### Dataset entries
(** C8, as the program has it.  For a non-empty signal with start index
    [start], the single-signal axis of the script (the one of x, and
    likewise the one of h) has as ticks the contiguous integers from
    [start] to [start + len - 1], in increasing order, and as limits
    [(start - 2, start + len + 2)].  The lower limit lies 2 below the first
    tick and the upper limit 3 above the last one: the margins are fixed
    but not equal.  The plot of the signal is drawn with these ticks and
    limits. *)
Theorem single_axis_plan (YMAX : R) (x : list R) (start : Z) :
  x <> [] ->
  (forall t, In t (n_x x start) <-> start <= t <= start + len x - 1) /\
  StronglySorted Z.lt (n_x x start) /\
  List.length (n_x x start) = List.length x /\
  xlim_x x start = (start - 2, start + len x + 2) /\
  hd_error (n_x x start) = Some start /\
  last (n_x x start) start = start + len x - 1 /\
  start - fst (xlim_x x start) = 2 /\
  snd (xlim_x x start) - last (n_x x start) start = 3 /\
  n_h0 x start = n_x x start /\
  xlim_h x start = xlim_x x start /\
  (exists figs, fst (left_column YMAX x start) = figs /\
     option_map xticks (hd_error figs) = Some (n_x x start) /\
     option_map n_values (hd_error figs) = Some (n_x x start) /\
     option_map xlim (hd_error figs) = Some (xlim_x x start)).
Proof.
  intros Hx.
  assert (Lx : 0 < len x) by (unfold len; destruct x; [easy | cbn; lia]).
  assert (Hlast : last (n_x x start) start = start + len x - 1).
  { unfold n_x. rewrite arange_last by lia. lia. }
  split; [intros t; unfold n_x; rewrite in_arange; lia|].
  split; [apply arange_sorted|].
  split; [rewrite n_x_seq; now rewrite length_map, length_seq|].
  split; [reflexivity|].
  split; [apply arange_hd; lia|].
  split; [exact Hlast|].
  split; [cbn [xlim_x fst]; lia|].
  split; [rewrite Hlast; cbn [xlim_x snd]; lia|].
  split; [reflexivity|]. split; [reflexivity|].
  eexists. split; [reflexivity|]. rewrite left_column_figures. cbn.
  repeat split.
Qed.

### WORK REQUEST
All that should be written out is the stretch of lines above between the one holding "[start], the single-signal" and the one holding "Theorem single_axis_plan (YMAX", inclusive, exactly as given.

### EXERCISE ANSWER
    [start], the single-signal axis of the script (the one of x, and
    likewise the one of h) has as ticks the contiguous integers from
    [start] to [start + len - 1], in increasing order, and as limits
    [(start - 2, start + len + 2)].  The lower limit lies 2 below the first
    tick and the upper limit 3 above the last one: the margins are fixed
    but not equal.  The plot of the signal is drawn with these ticks and
    limits. *)
Theorem single_axis_plan (YMAX : R) (x : list R) (start : Z) :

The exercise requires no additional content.